Majority dynamics on random graphs: the multiple states case
Jordan Chellig, Nikolaos Fountoulakis
TL;DR
This work studies synchronous majority dynamics with k≥3 states on the binomial random graph G(n,p). It shows that for any initial distribution S_0 with S_0(v) taking state i with probability λ_i (i.e., S_0∼λ on the simplex Δ_1), unanimity is reached in at most 3 rounds with high probability provided np≫n^{2/3} and limsup p<1, by a first-round elimination of all but the maximal mass classes, a local limit theorem and anti-concentration analysis to quantify first-step changes, and a second-moment/union-bound argument to propagate dominance through rounds 2 and 3. The key technical tool is a detailed LLT-based approximation of the neighbor-count distributions conditional on the initial partition, together with tight concentration bounds for the class sizes and a careful handling of ties. The results extend prior two-state findings to the multi-state setting, linking to related label-propagation analyses and highlighting a robust path to unanimity in dense enough random graphs.
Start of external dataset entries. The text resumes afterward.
(** * robotpy_build.wrapper: dependency resolution, artifact download and
    binding generation

    A shallow embedding of [robotpy_build/wrapper.py] (class [Wrapper]) and the
    properties its design document states about it.

    Python values are modelled as follows: [str] is [string], a list is a
    [list], a dict that is only looked up is a [gmap], a dict that is iterated
    is an association list in insertion order, [None]-able fields are
    [option]s, and an exception is the [Err] branch of [result].  Code that
    touches the file system, the network or shared objects runs in the state
    monad [M] over a [World]. *)

From Stdlib Require Import Ascii.
From stdpp Require Import gmap strings list fin_maps.

(** ** Python strings *)

Module Str.

Definition nl : string := String "010"%char "".
Definition dq : string := String "034"%char "".

(** [bool(s)] for a string. *)
Definition truthy (s : string) : bool :=
  match s with "" => false | _ => true end.

(** [s.startswith(p)]. *)
Definition startswith (p s : string) : bool := String.prefix p s.

(** [s.endswith(c)] for a one-character [c]. *)
Fixpoint endswith_char (c : ascii) (s : string) : bool :=
  match s with
  | "" => false
  | String a "" => bool_decide (a = c)
  | String _ s' => endswith_char c s'
  end.

(** [c in s] for a one-character [c], negated. *)
Fixpoint lacks (c : ascii) (s : string) : bool :=
  match s with
  | "" => true
  | String a s' => negb (bool_decide (a = c)) && lacks c s'
  end.

(** [sep.join(l)]. *)
Definition join (sep : string) (l : list string) : string :=
  String.concat sep l.

(** [s.split(c)] for a one-character separator [c]. *)
Fixpoint split (c : ascii) (s : string) : list string :=
  match s with
  | "" => [""]
  | String a s' =>
      if bool_decide (a = c) then "" :: split c s'
      else match split c s' with
           | h :: t => String a h :: t
           | [] => [String a ""]
           end
  end.

(** [s.replace(old, new)] for a non-empty [old]: occurrences are found left
    to right and do not overlap.  [skip] counts the characters of a matched
    occurrence that are still to be dropped. *)
Fixpoint replace_go (old new : string) (skip : nat) (s : string) : string :=
  match s with
  | "" => ""
  | String a s' =>
      match skip with
      | S k => replace_go old new k s'
      | O =>
          if String.prefix old s
          then new +:+ replace_go old new (String.length old - 1) s'
          else String a (replace_go old new 0 s')
      end
  end.

(** With an empty [old] Python puts [new] before every character and at
    the end. *)
Fixpoint intersperse (new s : string) : string :=
  match s with
  | "" => new
  | String a s' => new +:+ String a (intersperse new s')
  end.

Definition replace (old new s : string) : string :=
  match old with
  | "" => intersperse new s
  | _ => replace_go old new 0 s
  end.

(** [c.isspace()] for an ASCII character: tab, line feed, vertical tab,
    form feed, carriage return, the four separators and the space. *)
Definition is_space (c : ascii) : bool :=
  match c with
  | "009" | "010" | "011" | "012" | "013"
  | "028" | "029" | "030" | "031" | " " => true
  | _ => false
  end%char.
The work suggests directions for tightening the p→1 boundary and exploring regimes with near-tied initial configurations or sparser graphs.
Abstract
We study the evolution of majority dynamics with more than two states on the binomial random graph $G(n,p)$. In this process, each vertex has a state in $\{1,\ldots, k\}$, with $k\geq 3$, and at each round every vertex adopts state $i$ if it has more neighbours in state $i$ that in any other state. Ties are resolved randomly. We show that with high probability the process reaches unanimity in at most three rounds, if $np\gg n^{2/3}$.